Data in this exercise ::
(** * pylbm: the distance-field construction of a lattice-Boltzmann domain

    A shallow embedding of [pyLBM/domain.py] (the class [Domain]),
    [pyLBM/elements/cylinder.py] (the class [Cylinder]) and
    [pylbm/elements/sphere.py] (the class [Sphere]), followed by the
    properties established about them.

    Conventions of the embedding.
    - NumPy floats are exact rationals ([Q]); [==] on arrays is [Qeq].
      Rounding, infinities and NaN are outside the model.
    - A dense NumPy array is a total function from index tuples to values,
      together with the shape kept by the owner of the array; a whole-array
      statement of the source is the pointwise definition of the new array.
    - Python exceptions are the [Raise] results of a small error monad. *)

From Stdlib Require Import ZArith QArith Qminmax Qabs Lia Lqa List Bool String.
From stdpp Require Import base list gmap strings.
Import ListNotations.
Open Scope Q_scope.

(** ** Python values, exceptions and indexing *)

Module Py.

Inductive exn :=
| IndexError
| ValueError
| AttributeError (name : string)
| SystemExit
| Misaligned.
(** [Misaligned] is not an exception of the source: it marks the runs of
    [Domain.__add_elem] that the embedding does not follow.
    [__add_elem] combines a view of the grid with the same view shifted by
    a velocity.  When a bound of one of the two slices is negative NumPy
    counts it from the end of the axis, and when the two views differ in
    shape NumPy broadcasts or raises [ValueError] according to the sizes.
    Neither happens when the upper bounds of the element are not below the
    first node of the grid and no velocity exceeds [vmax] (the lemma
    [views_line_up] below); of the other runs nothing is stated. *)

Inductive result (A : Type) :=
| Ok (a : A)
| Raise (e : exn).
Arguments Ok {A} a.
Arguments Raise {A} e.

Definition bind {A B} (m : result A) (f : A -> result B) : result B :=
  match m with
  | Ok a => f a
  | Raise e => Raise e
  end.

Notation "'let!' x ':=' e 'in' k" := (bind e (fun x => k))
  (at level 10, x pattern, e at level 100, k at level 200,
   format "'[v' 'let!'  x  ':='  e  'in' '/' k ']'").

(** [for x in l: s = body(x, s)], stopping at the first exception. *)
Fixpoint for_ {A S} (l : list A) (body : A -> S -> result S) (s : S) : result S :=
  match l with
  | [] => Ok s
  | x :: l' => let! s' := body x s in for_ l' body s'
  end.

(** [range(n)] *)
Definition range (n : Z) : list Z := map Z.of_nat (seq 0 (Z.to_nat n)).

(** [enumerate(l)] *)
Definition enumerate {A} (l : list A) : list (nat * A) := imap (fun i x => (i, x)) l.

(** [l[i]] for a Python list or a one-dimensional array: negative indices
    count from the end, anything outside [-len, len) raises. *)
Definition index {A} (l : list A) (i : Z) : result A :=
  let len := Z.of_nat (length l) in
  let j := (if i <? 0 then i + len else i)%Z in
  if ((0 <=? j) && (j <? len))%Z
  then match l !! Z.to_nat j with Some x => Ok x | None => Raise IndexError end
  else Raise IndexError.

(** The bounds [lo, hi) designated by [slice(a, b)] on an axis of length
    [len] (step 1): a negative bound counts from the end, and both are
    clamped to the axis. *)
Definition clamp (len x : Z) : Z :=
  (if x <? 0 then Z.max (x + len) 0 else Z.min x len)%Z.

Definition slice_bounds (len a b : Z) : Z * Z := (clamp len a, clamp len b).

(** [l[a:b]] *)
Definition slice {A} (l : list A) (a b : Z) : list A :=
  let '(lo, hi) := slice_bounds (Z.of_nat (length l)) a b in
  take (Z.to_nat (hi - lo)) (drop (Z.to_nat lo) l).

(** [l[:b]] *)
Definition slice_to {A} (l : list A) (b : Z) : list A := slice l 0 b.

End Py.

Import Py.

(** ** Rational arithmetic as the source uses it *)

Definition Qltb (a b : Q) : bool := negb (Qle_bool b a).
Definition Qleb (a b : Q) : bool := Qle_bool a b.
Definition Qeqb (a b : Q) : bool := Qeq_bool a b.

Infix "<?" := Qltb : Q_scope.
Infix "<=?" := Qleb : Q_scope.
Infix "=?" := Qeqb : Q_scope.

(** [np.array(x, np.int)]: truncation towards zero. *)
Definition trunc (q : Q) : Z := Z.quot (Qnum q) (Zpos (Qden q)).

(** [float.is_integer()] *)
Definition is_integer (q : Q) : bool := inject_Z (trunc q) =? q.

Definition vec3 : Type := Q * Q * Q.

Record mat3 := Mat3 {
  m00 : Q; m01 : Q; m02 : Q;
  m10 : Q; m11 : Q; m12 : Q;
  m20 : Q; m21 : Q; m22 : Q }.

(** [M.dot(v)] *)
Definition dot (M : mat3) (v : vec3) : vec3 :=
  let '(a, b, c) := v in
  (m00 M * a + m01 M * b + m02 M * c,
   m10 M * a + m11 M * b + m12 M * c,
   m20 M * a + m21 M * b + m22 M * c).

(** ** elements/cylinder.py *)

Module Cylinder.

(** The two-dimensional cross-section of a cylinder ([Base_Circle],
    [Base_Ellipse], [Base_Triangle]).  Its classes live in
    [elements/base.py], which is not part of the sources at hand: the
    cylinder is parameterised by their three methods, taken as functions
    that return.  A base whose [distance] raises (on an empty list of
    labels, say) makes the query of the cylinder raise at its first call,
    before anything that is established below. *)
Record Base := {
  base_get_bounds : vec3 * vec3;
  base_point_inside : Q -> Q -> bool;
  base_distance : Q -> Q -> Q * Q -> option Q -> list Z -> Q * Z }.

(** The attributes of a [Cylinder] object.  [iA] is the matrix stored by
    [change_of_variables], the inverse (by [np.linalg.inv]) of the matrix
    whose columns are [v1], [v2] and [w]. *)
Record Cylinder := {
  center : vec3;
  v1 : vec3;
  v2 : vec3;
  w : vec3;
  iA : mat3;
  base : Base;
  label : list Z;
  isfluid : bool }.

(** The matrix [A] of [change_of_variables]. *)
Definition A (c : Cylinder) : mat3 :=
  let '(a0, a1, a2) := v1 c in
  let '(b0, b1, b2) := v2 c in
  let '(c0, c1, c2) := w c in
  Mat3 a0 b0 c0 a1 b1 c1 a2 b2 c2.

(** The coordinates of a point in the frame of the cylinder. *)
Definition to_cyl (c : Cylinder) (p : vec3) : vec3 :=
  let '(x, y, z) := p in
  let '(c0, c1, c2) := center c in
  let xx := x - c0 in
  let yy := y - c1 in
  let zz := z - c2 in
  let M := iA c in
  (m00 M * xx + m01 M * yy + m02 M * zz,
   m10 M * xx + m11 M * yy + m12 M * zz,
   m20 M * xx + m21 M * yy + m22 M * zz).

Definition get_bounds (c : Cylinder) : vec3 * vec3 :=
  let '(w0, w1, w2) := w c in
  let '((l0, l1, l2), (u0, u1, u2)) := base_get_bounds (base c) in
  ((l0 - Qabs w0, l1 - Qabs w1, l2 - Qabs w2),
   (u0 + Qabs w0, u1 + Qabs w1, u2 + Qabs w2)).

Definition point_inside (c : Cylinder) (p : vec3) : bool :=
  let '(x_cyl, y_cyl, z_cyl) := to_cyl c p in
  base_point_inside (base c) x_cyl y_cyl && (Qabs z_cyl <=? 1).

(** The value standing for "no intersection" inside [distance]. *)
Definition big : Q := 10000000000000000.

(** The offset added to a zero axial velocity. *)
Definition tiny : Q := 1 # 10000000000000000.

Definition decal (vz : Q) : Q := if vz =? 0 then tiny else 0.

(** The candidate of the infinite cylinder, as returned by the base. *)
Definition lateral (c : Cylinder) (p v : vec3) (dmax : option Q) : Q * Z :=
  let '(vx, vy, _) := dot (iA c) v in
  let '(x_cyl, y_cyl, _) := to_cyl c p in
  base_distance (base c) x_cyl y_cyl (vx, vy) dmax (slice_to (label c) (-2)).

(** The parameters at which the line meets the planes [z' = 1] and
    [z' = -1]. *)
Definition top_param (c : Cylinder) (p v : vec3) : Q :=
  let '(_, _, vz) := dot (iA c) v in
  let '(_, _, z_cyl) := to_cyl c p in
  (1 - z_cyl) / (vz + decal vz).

--

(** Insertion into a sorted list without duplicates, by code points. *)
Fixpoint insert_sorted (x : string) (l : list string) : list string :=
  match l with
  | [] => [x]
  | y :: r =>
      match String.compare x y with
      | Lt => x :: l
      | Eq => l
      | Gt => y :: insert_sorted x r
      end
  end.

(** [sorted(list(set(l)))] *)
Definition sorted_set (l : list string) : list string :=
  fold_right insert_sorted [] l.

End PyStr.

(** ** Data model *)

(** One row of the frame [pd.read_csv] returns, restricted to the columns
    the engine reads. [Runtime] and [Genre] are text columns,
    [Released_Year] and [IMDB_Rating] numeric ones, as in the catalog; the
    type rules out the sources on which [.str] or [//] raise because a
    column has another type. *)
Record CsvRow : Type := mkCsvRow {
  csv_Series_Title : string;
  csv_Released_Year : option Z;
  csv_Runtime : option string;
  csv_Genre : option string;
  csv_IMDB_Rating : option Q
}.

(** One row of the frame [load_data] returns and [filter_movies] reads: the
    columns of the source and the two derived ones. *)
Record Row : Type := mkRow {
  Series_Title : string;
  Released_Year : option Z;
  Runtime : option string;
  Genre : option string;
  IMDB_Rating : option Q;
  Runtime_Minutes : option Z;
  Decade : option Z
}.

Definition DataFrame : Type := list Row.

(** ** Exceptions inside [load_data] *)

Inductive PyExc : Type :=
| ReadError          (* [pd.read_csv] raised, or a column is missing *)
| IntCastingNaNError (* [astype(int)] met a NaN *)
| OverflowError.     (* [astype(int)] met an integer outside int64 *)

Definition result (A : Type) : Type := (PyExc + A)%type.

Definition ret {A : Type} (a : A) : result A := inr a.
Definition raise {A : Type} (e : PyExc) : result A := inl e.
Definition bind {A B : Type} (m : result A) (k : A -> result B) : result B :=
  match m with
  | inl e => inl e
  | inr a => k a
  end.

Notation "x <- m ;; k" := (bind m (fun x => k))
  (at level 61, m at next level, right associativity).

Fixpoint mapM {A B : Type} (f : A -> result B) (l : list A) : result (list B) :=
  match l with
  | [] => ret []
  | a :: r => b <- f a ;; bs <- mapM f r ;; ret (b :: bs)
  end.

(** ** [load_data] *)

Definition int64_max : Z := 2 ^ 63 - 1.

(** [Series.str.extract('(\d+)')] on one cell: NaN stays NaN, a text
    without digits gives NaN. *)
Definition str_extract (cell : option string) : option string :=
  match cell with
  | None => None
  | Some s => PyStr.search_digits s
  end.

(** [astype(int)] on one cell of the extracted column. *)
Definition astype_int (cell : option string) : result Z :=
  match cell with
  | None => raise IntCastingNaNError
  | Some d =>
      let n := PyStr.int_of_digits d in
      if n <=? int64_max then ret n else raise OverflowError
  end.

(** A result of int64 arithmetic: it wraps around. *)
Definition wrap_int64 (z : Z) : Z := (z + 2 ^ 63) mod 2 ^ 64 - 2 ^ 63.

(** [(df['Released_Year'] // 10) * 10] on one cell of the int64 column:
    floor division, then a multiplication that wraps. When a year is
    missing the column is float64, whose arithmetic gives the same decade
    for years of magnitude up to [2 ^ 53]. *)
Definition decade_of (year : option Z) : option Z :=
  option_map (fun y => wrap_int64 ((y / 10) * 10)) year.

Task prompt :: Your answer should consist of the lines from the listing that hold the word "reads".

Output of the task ::
    the engine reads. [Runtime] and [Genre] are text columns,
(** One row of the frame [load_data] returns and [filter_movies] reads: the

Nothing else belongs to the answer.